• [TASK BRIEF]: The required result is each line of the entries below containing the string "true".

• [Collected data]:
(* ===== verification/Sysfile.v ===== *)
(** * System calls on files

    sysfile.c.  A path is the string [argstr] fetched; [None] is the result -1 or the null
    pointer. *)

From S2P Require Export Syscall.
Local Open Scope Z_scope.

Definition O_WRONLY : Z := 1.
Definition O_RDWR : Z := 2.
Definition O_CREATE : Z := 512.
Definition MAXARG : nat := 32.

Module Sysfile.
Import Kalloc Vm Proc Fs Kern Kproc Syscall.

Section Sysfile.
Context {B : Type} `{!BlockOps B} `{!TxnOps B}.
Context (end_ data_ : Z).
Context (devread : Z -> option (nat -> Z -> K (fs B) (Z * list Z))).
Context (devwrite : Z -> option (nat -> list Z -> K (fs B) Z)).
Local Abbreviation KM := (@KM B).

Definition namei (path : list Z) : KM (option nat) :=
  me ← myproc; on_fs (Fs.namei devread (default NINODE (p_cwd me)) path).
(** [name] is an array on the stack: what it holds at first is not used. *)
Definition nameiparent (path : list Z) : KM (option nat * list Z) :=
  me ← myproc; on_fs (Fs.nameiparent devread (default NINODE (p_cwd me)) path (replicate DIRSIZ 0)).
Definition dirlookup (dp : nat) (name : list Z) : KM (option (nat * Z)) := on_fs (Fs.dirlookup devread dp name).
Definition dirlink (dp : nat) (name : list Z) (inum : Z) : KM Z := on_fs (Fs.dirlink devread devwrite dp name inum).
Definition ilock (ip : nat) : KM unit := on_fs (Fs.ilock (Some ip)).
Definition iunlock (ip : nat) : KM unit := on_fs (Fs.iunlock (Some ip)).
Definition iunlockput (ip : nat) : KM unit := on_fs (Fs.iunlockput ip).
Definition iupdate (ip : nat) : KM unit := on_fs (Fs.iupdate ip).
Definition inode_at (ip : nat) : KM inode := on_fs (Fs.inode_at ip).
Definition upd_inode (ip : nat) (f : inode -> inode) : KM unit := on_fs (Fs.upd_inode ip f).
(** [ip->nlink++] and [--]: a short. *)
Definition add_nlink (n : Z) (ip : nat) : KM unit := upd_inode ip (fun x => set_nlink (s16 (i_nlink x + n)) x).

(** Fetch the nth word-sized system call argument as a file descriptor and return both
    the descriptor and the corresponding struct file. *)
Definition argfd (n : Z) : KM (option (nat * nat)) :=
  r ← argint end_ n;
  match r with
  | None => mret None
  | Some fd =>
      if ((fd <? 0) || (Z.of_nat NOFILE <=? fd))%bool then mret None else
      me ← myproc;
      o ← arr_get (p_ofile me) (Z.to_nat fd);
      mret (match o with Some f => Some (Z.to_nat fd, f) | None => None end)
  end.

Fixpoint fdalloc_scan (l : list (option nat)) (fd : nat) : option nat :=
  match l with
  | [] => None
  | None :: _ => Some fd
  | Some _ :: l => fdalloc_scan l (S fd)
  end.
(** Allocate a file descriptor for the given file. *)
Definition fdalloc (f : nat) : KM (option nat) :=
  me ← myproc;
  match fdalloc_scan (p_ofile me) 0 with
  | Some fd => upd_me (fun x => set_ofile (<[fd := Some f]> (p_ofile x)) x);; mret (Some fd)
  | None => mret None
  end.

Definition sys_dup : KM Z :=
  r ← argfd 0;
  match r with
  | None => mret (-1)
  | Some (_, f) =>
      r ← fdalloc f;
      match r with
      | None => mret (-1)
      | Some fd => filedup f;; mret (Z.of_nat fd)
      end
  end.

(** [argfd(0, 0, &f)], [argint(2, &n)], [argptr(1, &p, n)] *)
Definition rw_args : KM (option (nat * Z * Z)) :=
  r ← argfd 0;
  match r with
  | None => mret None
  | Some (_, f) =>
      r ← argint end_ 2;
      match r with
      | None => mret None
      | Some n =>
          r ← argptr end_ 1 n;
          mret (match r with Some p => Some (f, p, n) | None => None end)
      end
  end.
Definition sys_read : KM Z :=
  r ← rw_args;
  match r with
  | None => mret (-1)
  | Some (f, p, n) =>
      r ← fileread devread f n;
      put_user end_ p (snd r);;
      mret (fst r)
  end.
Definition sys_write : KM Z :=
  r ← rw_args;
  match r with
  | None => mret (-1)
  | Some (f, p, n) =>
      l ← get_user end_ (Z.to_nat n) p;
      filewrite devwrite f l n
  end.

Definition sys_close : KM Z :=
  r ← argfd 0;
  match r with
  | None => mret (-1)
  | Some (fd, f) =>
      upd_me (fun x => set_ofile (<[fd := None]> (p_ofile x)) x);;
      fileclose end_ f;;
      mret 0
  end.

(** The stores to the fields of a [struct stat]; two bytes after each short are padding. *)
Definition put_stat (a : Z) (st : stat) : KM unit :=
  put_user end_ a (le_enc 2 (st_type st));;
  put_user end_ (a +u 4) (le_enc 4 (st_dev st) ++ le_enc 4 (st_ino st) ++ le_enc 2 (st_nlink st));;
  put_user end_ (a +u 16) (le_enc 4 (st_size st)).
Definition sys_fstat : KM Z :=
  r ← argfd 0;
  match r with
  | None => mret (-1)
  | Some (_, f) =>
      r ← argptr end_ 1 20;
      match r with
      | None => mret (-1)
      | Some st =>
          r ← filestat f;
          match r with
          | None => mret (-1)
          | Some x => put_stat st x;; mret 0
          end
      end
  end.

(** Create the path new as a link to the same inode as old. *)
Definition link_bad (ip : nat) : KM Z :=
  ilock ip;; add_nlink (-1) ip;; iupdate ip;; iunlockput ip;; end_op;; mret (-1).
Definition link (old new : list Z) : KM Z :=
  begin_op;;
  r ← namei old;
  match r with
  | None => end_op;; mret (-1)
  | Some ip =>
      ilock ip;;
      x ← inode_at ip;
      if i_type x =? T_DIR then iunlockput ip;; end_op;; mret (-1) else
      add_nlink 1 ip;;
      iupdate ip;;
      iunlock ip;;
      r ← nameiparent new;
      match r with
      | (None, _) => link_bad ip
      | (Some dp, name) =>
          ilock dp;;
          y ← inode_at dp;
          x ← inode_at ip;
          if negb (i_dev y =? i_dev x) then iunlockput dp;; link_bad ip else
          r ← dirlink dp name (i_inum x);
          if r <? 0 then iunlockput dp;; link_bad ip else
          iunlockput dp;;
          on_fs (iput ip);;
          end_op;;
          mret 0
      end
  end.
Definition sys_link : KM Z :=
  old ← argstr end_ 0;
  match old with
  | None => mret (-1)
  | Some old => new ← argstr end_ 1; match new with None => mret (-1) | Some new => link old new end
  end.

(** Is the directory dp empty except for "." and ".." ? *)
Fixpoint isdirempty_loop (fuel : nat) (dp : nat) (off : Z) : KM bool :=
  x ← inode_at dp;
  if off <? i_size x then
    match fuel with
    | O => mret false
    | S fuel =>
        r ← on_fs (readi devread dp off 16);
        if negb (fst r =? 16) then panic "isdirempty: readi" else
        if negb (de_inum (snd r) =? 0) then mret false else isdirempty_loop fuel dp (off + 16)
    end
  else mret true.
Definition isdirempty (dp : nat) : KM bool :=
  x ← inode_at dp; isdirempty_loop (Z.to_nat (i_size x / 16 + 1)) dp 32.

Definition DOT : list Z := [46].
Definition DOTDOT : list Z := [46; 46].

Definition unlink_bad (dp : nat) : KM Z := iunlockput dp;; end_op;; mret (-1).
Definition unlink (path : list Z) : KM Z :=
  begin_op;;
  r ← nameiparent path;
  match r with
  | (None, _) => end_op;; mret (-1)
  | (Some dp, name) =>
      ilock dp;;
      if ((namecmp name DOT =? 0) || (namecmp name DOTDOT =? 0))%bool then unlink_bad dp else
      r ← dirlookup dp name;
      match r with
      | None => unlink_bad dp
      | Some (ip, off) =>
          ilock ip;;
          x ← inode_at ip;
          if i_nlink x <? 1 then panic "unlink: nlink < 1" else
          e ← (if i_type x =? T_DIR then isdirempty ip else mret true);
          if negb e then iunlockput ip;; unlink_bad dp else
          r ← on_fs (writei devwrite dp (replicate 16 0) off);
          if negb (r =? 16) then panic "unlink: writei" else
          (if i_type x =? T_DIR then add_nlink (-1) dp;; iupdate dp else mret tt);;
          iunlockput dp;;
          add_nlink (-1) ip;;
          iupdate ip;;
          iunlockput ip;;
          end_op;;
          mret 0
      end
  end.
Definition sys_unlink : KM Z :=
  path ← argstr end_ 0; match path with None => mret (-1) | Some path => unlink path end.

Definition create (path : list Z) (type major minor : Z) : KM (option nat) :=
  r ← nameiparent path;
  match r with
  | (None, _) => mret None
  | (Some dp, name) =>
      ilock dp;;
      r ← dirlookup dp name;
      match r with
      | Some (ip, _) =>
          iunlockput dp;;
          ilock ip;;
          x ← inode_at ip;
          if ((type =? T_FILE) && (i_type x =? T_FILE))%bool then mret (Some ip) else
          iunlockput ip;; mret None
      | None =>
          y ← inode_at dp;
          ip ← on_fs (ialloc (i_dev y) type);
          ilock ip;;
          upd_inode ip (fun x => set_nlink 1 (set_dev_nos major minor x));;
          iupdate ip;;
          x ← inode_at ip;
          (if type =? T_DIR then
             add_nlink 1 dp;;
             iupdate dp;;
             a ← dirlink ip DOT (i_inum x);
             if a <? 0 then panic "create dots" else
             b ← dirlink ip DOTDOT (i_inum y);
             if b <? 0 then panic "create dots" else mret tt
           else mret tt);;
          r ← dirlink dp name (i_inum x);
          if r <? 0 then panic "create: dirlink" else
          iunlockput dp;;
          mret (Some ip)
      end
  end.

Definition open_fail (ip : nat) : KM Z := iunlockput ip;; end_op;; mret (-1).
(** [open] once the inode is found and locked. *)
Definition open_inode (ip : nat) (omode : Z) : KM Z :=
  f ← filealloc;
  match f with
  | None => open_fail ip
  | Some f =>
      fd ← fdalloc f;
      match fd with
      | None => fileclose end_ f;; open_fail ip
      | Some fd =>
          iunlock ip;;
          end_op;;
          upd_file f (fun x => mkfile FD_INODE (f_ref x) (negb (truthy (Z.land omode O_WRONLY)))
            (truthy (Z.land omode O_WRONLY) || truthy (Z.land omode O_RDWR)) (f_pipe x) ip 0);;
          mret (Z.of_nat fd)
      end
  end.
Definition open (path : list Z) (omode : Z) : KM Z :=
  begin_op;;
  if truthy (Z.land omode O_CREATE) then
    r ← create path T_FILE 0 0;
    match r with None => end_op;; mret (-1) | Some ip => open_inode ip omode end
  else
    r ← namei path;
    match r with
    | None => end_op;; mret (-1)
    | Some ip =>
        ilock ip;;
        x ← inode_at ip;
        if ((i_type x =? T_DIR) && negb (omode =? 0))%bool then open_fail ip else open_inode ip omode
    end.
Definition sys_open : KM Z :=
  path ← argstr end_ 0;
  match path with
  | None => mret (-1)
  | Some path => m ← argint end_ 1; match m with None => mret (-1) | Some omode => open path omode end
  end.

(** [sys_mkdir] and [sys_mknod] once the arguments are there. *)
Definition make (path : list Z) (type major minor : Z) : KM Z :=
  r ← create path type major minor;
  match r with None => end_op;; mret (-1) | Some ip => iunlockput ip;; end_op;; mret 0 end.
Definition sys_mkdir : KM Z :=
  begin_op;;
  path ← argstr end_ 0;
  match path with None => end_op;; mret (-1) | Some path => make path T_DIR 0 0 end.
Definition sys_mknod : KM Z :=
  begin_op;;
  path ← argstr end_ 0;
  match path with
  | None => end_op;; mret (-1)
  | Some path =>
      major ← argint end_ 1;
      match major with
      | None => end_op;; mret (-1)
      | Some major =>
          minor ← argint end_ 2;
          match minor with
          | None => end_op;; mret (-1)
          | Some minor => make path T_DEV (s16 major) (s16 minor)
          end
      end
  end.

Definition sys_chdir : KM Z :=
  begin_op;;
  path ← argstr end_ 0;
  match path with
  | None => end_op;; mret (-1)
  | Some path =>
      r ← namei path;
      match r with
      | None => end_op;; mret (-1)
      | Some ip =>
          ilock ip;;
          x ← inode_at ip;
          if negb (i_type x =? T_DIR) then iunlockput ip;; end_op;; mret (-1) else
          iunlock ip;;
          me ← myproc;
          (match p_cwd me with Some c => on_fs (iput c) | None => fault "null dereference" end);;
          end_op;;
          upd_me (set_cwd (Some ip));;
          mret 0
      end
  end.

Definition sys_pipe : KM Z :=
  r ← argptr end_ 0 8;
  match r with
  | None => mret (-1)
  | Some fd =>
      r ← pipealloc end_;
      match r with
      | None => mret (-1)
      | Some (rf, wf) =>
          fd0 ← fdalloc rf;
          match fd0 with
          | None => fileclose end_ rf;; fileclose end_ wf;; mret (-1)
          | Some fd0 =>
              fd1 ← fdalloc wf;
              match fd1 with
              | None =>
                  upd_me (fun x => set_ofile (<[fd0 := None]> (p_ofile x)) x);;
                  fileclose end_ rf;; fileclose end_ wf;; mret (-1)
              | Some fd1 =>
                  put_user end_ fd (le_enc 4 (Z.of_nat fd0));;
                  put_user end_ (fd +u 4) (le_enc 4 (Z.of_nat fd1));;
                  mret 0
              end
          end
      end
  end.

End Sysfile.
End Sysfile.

• [EXPECTED OUTPUT]:
  else mret true.
          e ← (if i_type x =? T_DIR then isdirempty ip else mret true);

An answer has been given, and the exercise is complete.